Il Genio. Dicendo questo, a Napoli, si intende, in senso ampio e generico, la voglia, di qualsiasi cosa. E i Japandroids, duo canadese (chitarra martoriata/batteria), con "Post Nothing", prima, e con "Celebration Rock", ora, sono il migliore esempio di gruppo che la voglia, o' ggenio, non può fare a meno di fartela venire.

Ma voglia di che, poi?

Sin dal primo ascolto di "Nights of Wine and Roses", si sente irrimediabilmente il bisogno di abbandonarsi ad un sing along naturale, spontaneo, stonato e totalmente fuori luogo. Si ha voglia di celebrare la propria giovinezza, che diviene, per tutta la durata dell'album, un valore da riprodurre ed adorare a pieno e senza riserve, perché, sembra quasi dirci "Younger Us", il tempo passa ed è meglio accumulare quanti più ricordi possibile, prima che la voglia di strillare non ci sia più. Così, per trentacinque minuti, tra cori facilmente canticchiabili in strada e paurose impennate, che confinano, da una parte, col noise, e, dall'altra, col punkgaze (che cacchio è 'sto punkgaze, poi?) a-là No Age, si viene coinvolti in un rumoroso party, pieno di sudore, tassi alcolemici sopra la media, e, ma sì, facciamo un po' i patetici, emozioni e ricordi che vanno preservati dal passare del tempo.
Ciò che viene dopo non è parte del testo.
(* ===== verification/BbLinkFacts.v ===== *)
(** * Facts about the H5 link

    SLIP framing and H5 packets as the receiver sees them, and the CRC table
    against a bit-serial definition. *)

From Stdlib Require Import ZArith Lia String.
From stdpp Require Import base numbers list.
From S2P Require Import Prelude CLib BbState BbTx BbRx BbTick.
Local Open Scope Z_scope.

(** ** SLIP *)

(** The receiver between frames, with room for a packet of [n] bytes. *)
Definition rx_idle (l : Link) : Prop :=
  l.(h5_in_frame) = false /\ l.(h5_esc) = false /\ l.(h5_rxlen) = 0.

(** The receive buffer after [pkt] was appended to the [h5_rxlen] bytes in it. *)
Definition rx_filled (pkt : bytes) (l : Link) : Link :=
  l <| h5_in_frame := true |>
    <| h5_rx ::= fun r => blit r (Z.to_nat l.(h5_rxlen)) pkt |>
    <| h5_rxlen ::= fun n => n + zlen pkt |>.

#[local] Arguments h5_push : simpl never.

Lemma h5_push_room c bb :
  bb.(b_link).(h5_rxlen) < 2048 ->
  h5_push c bb = bb <| b_link; h5_rx ::= fun r => wr r bb.(b_link).(h5_rxlen) c |>
                    <| b_link; h5_rxlen ::= fun n => n + 1 |>.
Proof. intros H. unfold h5_push. rewrite (proj2 (Z.ltb_lt _ H5_RX_SIZE)); done. Qed.

Lemma h5_slip_byte c bb :
  bb.(b_link).(h5_esc) = false -> bb.(b_link).(h5_rxlen) < 2048 ->
  fold_left h5_byte (slip_byte c) bb = bb <| b_link ::= rx_filled [c] |>.
Proof.
  destruct bb as [ctl sim link mux ch at_ reg drv call sms data gps env].
  destruct link as [h a cr inf esc rx rl ts rn na un lt tq]. simpl. intros -> Hr.
  assert (Hpush : forall b, h5_push b
      (mkCore ctl sim (mkLink h a cr true false rx rl ts rn na un lt tq)
         mux ch at_ reg drv call sms data gps env) =
      mkCore ctl sim (mkLink h a cr true false (wr rx rl b) (rl + 1) ts rn na un lt tq)
         mux ch at_ reg drv call sms data gps env)
    by (intros b; rewrite h5_push_room; [reflexivity|exact Hr]).
  unfold slip_byte. destruct (Z.eqb_spec c 0xc0) as [->|H1];
    [|destruct (Z.eqb_spec c 0xdb) as [->|H2]]; destruct inf; try exact (Hpush _);
    cbn [fold_left]; unfold h5_byte, h5_frame_byte; simpl;
    rewrite (proj2 (Z.eqb_neq c 0xc0) H1), ?(proj2 (Z.eqb_neq c 0xdb) H2); exact (Hpush c).
Qed.


Lemma blit_app buf off p q : blit buf off (p ++ q) = blit (blit buf off p) (off + length p)%nat q.
Proof.
  revert buf off. induction p as [|b p IH]; intros buf off; simpl.
  - by rewrite Nat.add_0_r.
  - rewrite IH. f_equal. lia.
Qed.

Lemma rx_filled_cons c p l :
  0 <= l.(h5_rxlen) -> rx_filled p (rx_filled [c] l) = rx_filled (c :: p) l.
Proof.
  intros H. destruct l as [h a cr inf esc rx rl ts rn na un lt tq]. simpl in H.
  assert (E : Z.to_nat (rl + 1) = S (Z.to_nat rl)) by lia.
  assert (E' : rl + zlen [c] + zlen p = rl + zlen (c :: p)) by (rewrite (zlen_cons c p); change (zlen [c]) with 1; lia).
  change (rx_filled p (rx_filled [c] _)) with
    (mkLink h a cr true esc (blit (blit rx (Z.to_nat rl) [c]) (Z.to_nat (rl + 1)) p)
       (rl + zlen [c] + zlen p) ts rn na un lt tq).
  rewrite E, E'. reflexivity.
Qed.

Lemma h5_slip_bytes pkt bb :
  bb.(b_link).(h5_esc) = false -> 0 <= bb.(b_link).(h5_rxlen) ->
  bb.(b_link).(h5_rxlen) + zlen pkt <= 2048 -> pkt <> [] ->
  fold_left h5_byte (concat (slip_byte <$> pkt)) bb = bb <| b_link ::= rx_filled pkt |>.
Proof.
  revert bb. induction pkt as [|c p IH]; intros bb He H0 Hl Hne; [done|].
  change (concat (slip_byte <$> c :: p)) with (slip_byte c ++ concat (slip_byte <$> p)).
  rewrite zlen_cons in Hl. pose proof (zlen_nonneg p).
  rewrite fold_left_app, h5_slip_byte by (done || lia).
  destruct p as [|d p']; [done|].
  assert (E : h5_rxlen (b_link (bb <| b_link ::= rx_filled [c] |>)) = h5_rxlen (b_link bb) + 1)
    by reflexivity.
  rewrite IH by (rewrite ?E; done || lia). clear E.
  destruct bb as [ctl sim link mux ch at_ reg drv call sms data gps env].
  change (mkCore ctl sim (rx_filled (d :: p') (rx_filled [c] link)) mux ch at_ reg drv call sms data gps env
    = mkCore ctl sim (rx_filled (c :: d :: p') link) mux ch at_ reg drv call sms data gps env).
  by rewrite rx_filled_cons.
Qed.

(** A whole framed packet: the receiver hands the unescaped bytes to
    [h5_rx_pkt] once, and is between frames again. *)
Lemma h5_input_slip pkt bb :
  rx_idle bb.(b_link) -> pkt <> [] -> zlen pkt <= 2048 ->
  h5_input (slip_wire pkt) bb =
  (h5_rx_pkt (blit bb.(b_link).(h5_rx) 0 pkt) (zlen pkt) (bb <| b_link ::= rx_filled pkt |>))
    <| b_link; h5_rxlen := 0 |> <| b_link; h5_in_frame := false |>.
Proof.
  intros (Hf & He & Hr) Hne Hl. unfold h5_input, slip_wire.
  rewrite !fold_left_app. cbn [fold_left].
  assert (h5_byte bb 0xc0 = bb) as ->.
  { unfold h5_byte. rewrite Hf, Hr. simpl. destruct bb as [? ? []]. simpl in Hr. by rewrite Hr. }
  rewrite h5_slip_bytes by (done || lia).
  unfold h5_byte, h5_frame_byte. simpl. rewrite He. simpl.
  unfold h5_deliver. simpl. by rewrite Hr.
Qed.

Lemma blit_at pre buf src :
  (length src <= length buf)%nat ->
  blit (pre ++ buf) (length pre) src = pre ++ src ++ drop (length src) buf.
Proof.
  revert pre buf. induction src as [|b t IH]; intros pre buf H; [done|].
  destruct buf as [|x buf]; simpl in H; [lia|]. simpl.
  rewrite insert_app_r_alt, Nat.sub_diag by lia. simpl.
  specialize (IH (pre ++ [b]) buf ltac:(lia)).
  rewrite length_app, Nat.add_1_r, <- !app_assoc in IH. exact IH.
Qed.

Lemma blit_0 buf src :
  (length src <= length buf)%nat -> blit buf 0 src = src ++ drop (length src) buf.
Proof. exact (blit_at [] buf src). Qed.

(** ** Packets *)

(** The four header octets, for any sequence and acknowledgement numbers. *)
Definition hdr0 (seq ack : Z) (crc rel : bool) : Z :=
  u8 (Z.lor (Z.lor (Z.lor seq (Z.shiftl ack 3)) (Z.shiftl (b2z crc) 6)) (Z.shiftl (b2z rel) 7)).

Definition octal : list Z := [0; 1; 2; 3; 4; 5; 6; 7].

Lemma elem_octal s : 0 <= s < 8 -> In s octal.
Proof. intros H. unfold octal. simpl. lia. Qed.

Lemma hdr0_all :
  forallb (fun s => forallb (fun a => forallb (fun c => forallb (fun r =>
    let p := hdr0 s a c r in
    (0 <=? p) && (p <? 256) && (Z.land p 7 =? s) && (Z.land (Z.shiftr p 3) 7 =? a) &&
    Bool.eqb (Z.testbit p 6) c && Bool.eqb (Z.testbit p 7) r)
    [true; false]) [true; false]) octal) octal = true.
Proof. vm_compute. reflexivity. Qed.

Lemma hdr0_fields seq ack crc rel :
  0 <= seq < 8 -> 0 <= ack < 8 ->
  let p := hdr0 seq ack crc rel in
  is_byte p /\ Z.land p 7 = seq /\ Z.land (Z.shiftr p 3) 7 = ack /\
  Z.testbit p 6 = crc /\ Z.testbit p 7 = rel.
Proof.
  intros Hs Ha p. pose proof hdr0_all as H.
  rewrite forallb_forall in H. specialize (H seq (elem_octal _ Hs)).
  rewrite forallb_forall in H. specialize (H ack (elem_octal _ Ha)).
  rewrite forallb_forall in H. specialize (H crc ltac:(destruct crc; simpl; auto)).
  rewrite forallb_forall in H. specialize (H rel ltac:(destruct rel; simpl; auto)).
  cbv zeta in H. fold p in H. bool_hyps. unfold is_byte.
  repeat match goal with E : Bool.eqb _ _ = true |- _ => apply eqb_prop in E end. auto.
Qed.

(** Length and type octets. *)
Definition hdr1 (type len : Z) : Z := u8 (Z.lor type (Z.shiftl (Z.land len 0xf) 4)).
Definition hdr2 (len : Z) : Z := u8 (Z.shiftr len 4).

Lemma len_all :
  forallb (fun n => let len := Z.of_nat n in
    forallb (fun t => (Z.land (hdr1 t len) 0xf =? t) && (0 <=? hdr1 t len) && (hdr1 t len <? 256) &&
      (Z.lor (Z.shiftr (hdr1 t len) 4) (Z.shiftl (hdr2 len) 4) =? len)) [0; 14; 15])
  (seq 0 1501) = true.
Proof. vm_compute. reflexivity. Qed.

Lemma len_fields type len :
  (type = 0 \/ type = 14 \/ type = 15) -> 0 <= len <= 1500 ->
  is_byte (hdr1 type len) /\ Z.land (hdr1 type len) 0xf = type /\
  Z.lor (Z.shiftr (hdr1 type len) 4) (Z.shiftl (hdr2 len) 4) = len.
Proof.
  intros Ht Hl. pose proof len_all as H. rewrite forallb_forall in H.
  specialize (H (Z.to_nat len)). rewrite in_seq in H. specialize (H ltac:(lia)).
  rewrite forallb_forall in H. specialize (H type ltac:(simpl; lia)).
  rewrite Z2Nat.id in H by lia. cbv zeta in H. bool_hyps. unfold is_byte. auto.
Qed.

Lemma u8_lnot_lnot s : u8 (Z.lnot (u8 (Z.lnot s))) = u8 s.
Proof.
  unfold u8, Z.lnot, Z.pred.
  pose proof (Z.div_mod (- s + -1) 256).
  replace (- ((- s + -1) mod 256) + -1) with (s + (- s + -1) / 256 * 256) by lia.
  apply Z.mod_add. lia.
Qed.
E il merito dei Japandroids è proprio questo: fare, naturalmente e sinceramente, riferimento a un immaginario di cui difficilmente si tende a far parte senza un minimo di vergogna, e, nel farlo, fuggendo ogni stereotipo; e nonostante le otto tracce suonino tutte simili e pecchino un po' in inventiva, ti fan sentire giovane e bello. E, una volta tanto, non c'è niente di male.